#### [Goal of the exercise]
Looking at the listing below, retype exactly the lines starting at the one containing "delete_tasks acc usr" and ending at the one containing "destruct (load_all_from_store now", both included, and nothing else.

#### [Data to use]
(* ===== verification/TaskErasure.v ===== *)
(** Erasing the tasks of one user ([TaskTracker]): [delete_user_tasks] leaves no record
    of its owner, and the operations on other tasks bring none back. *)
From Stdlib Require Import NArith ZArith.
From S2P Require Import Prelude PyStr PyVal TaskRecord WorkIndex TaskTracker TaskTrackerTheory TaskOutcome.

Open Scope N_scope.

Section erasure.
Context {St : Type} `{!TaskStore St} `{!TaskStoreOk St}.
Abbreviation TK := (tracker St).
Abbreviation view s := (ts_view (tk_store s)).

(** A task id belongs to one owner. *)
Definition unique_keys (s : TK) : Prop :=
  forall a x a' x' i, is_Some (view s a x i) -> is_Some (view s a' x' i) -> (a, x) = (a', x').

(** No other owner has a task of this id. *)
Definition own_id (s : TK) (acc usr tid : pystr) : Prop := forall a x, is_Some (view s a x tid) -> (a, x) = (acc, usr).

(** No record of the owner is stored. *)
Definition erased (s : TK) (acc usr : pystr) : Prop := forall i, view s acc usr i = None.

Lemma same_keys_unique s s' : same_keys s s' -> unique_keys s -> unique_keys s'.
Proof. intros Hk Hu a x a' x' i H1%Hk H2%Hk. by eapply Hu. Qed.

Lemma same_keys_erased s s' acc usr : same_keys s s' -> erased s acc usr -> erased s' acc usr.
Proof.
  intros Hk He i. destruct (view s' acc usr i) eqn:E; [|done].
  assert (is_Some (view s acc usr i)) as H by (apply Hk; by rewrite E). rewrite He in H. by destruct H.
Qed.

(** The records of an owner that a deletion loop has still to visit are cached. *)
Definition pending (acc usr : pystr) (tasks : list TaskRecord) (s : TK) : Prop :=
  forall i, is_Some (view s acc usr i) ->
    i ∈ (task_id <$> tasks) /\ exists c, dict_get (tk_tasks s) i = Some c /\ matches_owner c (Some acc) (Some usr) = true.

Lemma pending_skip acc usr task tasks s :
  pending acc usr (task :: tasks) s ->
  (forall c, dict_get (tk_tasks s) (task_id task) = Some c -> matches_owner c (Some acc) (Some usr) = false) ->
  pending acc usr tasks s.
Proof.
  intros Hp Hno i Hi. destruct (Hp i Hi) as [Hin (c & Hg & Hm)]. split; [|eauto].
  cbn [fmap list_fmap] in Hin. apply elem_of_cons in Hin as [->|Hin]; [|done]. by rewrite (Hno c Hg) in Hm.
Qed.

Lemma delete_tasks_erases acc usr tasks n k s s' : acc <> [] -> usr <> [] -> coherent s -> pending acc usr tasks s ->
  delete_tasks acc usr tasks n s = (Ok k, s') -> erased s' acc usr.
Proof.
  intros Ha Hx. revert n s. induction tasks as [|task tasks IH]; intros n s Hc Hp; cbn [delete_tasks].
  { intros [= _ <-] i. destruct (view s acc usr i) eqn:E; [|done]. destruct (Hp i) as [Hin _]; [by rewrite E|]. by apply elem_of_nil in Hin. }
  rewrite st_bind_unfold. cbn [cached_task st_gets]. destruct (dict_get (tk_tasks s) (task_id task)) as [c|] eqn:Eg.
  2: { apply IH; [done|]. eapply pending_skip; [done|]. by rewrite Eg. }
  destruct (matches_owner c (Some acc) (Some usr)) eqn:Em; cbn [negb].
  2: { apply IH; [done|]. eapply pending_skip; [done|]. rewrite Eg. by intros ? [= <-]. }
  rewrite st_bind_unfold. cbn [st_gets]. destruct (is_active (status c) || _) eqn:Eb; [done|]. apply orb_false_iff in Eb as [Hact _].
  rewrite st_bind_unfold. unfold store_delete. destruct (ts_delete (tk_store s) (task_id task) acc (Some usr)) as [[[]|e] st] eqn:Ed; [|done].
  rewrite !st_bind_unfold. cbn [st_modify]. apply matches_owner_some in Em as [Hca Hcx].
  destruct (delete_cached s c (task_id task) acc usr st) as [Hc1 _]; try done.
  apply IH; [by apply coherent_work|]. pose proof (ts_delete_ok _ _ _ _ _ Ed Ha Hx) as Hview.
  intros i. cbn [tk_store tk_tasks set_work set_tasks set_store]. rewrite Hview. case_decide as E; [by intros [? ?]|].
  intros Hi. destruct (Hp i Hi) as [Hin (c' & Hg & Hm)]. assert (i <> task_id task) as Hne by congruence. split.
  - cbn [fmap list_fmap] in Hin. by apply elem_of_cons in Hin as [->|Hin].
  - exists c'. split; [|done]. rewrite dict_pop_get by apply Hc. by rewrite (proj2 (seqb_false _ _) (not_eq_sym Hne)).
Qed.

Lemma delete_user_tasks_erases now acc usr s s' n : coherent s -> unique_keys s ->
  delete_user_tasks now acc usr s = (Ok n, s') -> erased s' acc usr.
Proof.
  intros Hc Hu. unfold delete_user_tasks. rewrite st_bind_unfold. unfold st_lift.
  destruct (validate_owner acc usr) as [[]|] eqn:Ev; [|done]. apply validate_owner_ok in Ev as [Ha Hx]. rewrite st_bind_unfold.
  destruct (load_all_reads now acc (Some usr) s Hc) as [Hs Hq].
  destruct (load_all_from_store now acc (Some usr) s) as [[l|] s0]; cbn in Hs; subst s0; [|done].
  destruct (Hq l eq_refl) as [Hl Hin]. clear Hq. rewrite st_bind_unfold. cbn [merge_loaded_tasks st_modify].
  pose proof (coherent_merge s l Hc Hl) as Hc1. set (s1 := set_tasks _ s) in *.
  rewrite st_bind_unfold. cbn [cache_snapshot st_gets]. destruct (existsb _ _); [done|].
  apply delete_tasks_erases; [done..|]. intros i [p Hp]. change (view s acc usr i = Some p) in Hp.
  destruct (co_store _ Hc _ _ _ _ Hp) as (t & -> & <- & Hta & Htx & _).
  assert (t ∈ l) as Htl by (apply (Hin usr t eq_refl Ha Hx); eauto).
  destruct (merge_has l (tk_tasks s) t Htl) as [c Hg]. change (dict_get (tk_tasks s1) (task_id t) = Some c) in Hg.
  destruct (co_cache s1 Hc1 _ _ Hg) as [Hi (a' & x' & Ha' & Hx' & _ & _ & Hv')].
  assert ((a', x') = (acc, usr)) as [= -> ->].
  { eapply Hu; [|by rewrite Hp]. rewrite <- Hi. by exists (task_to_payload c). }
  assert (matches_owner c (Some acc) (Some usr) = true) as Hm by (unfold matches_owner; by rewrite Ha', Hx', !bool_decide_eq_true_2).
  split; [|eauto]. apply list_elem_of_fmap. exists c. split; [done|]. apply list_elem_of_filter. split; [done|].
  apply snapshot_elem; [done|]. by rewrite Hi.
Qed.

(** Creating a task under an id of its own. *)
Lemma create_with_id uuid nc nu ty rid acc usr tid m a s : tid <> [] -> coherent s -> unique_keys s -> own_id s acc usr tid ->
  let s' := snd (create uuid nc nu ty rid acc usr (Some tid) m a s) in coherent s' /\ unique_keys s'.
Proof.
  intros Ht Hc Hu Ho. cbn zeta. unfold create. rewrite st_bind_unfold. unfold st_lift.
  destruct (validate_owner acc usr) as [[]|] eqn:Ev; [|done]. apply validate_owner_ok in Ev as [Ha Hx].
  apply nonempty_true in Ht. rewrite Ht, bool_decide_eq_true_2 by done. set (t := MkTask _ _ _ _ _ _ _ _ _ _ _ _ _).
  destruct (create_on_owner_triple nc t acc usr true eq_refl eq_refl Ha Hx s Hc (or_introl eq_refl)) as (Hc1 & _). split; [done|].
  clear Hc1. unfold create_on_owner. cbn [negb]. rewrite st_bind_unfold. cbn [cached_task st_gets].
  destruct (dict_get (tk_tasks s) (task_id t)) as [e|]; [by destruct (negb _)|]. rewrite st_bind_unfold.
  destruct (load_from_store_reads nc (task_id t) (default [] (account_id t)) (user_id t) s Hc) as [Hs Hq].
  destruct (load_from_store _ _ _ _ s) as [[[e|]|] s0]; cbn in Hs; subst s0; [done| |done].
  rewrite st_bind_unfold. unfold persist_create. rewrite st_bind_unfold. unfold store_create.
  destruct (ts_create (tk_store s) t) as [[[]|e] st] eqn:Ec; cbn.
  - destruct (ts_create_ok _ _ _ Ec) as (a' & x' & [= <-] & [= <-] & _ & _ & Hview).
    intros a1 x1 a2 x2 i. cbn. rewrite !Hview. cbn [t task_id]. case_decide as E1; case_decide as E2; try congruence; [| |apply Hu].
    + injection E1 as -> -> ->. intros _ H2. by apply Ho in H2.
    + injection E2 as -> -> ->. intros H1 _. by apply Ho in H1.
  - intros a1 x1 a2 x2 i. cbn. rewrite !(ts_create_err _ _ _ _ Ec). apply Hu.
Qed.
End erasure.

#### [Expected answer]
  delete_tasks acc usr tasks n s = (Ok k, s') -> erased s' acc usr.
Proof.
  intros Ha Hx. revert n s. induction tasks as [|task tasks IH]; intros n s Hc Hp; cbn [delete_tasks].
  { intros [= _ <-] i. destruct (view s acc usr i) eqn:E; [|done]. destruct (Hp i) as [Hin _]; [by rewrite E|]. by apply elem_of_nil in Hin. }
  rewrite st_bind_unfold. cbn [cached_task st_gets]. destruct (dict_get (tk_tasks s) (task_id task)) as [c|] eqn:Eg.
  2: { apply IH; [done|]. eapply pending_skip; [done|]. by rewrite Eg. }
  destruct (matches_owner c (Some acc) (Some usr)) eqn:Em; cbn [negb].
  2: { apply IH; [done|]. eapply pending_skip; [done|]. rewrite Eg. by intros ? [= <-]. }
  rewrite st_bind_unfold. cbn [st_gets]. destruct (is_active (status c) || _) eqn:Eb; [done|]. apply orb_false_iff in Eb as [Hact _].
  rewrite st_bind_unfold. unfold store_delete. destruct (ts_delete (tk_store s) (task_id task) acc (Some usr)) as [[[]|e] st] eqn:Ed; [|done].
  rewrite !st_bind_unfold. cbn [st_modify]. apply matches_owner_some in Em as [Hca Hcx].
  destruct (delete_cached s c (task_id task) acc usr st) as [Hc1 _]; try done.
  apply IH; [by apply coherent_work|]. pose proof (ts_delete_ok _ _ _ _ _ Ed Ha Hx) as Hview.
  intros i. cbn [tk_store tk_tasks set_work set_tasks set_store]. rewrite Hview. case_decide as E; [by intros [? ?]|].
  intros Hi. destruct (Hp i Hi) as [Hin (c' & Hg & Hm)]. assert (i <> task_id task) as Hne by congruence. split.
  - cbn [fmap list_fmap] in Hin. by apply elem_of_cons in Hin as [->|Hin].
  - exists c'. split; [|done]. rewrite dict_pop_get by apply Hc. by rewrite (proj2 (seqb_false _ _) (not_eq_sym Hne)).
Qed.

Lemma delete_user_tasks_erases now acc usr s s' n : coherent s -> unique_keys s ->
  delete_user_tasks now acc usr s = (Ok n, s') -> erased s' acc usr.
Proof.
  intros Hc Hu. unfold delete_user_tasks. rewrite st_bind_unfold. unfold st_lift.
  destruct (validate_owner acc usr) as [[]|] eqn:Ev; [|done]. apply validate_owner_ok in Ev as [Ha Hx]. rewrite st_bind_unfold.
  destruct (load_all_reads now acc (Some usr) s Hc) as [Hs Hq].
  destruct (load_all_from_store now acc (Some usr) s) as [[l|] s0]; cbn in Hs; subst s0; [|done].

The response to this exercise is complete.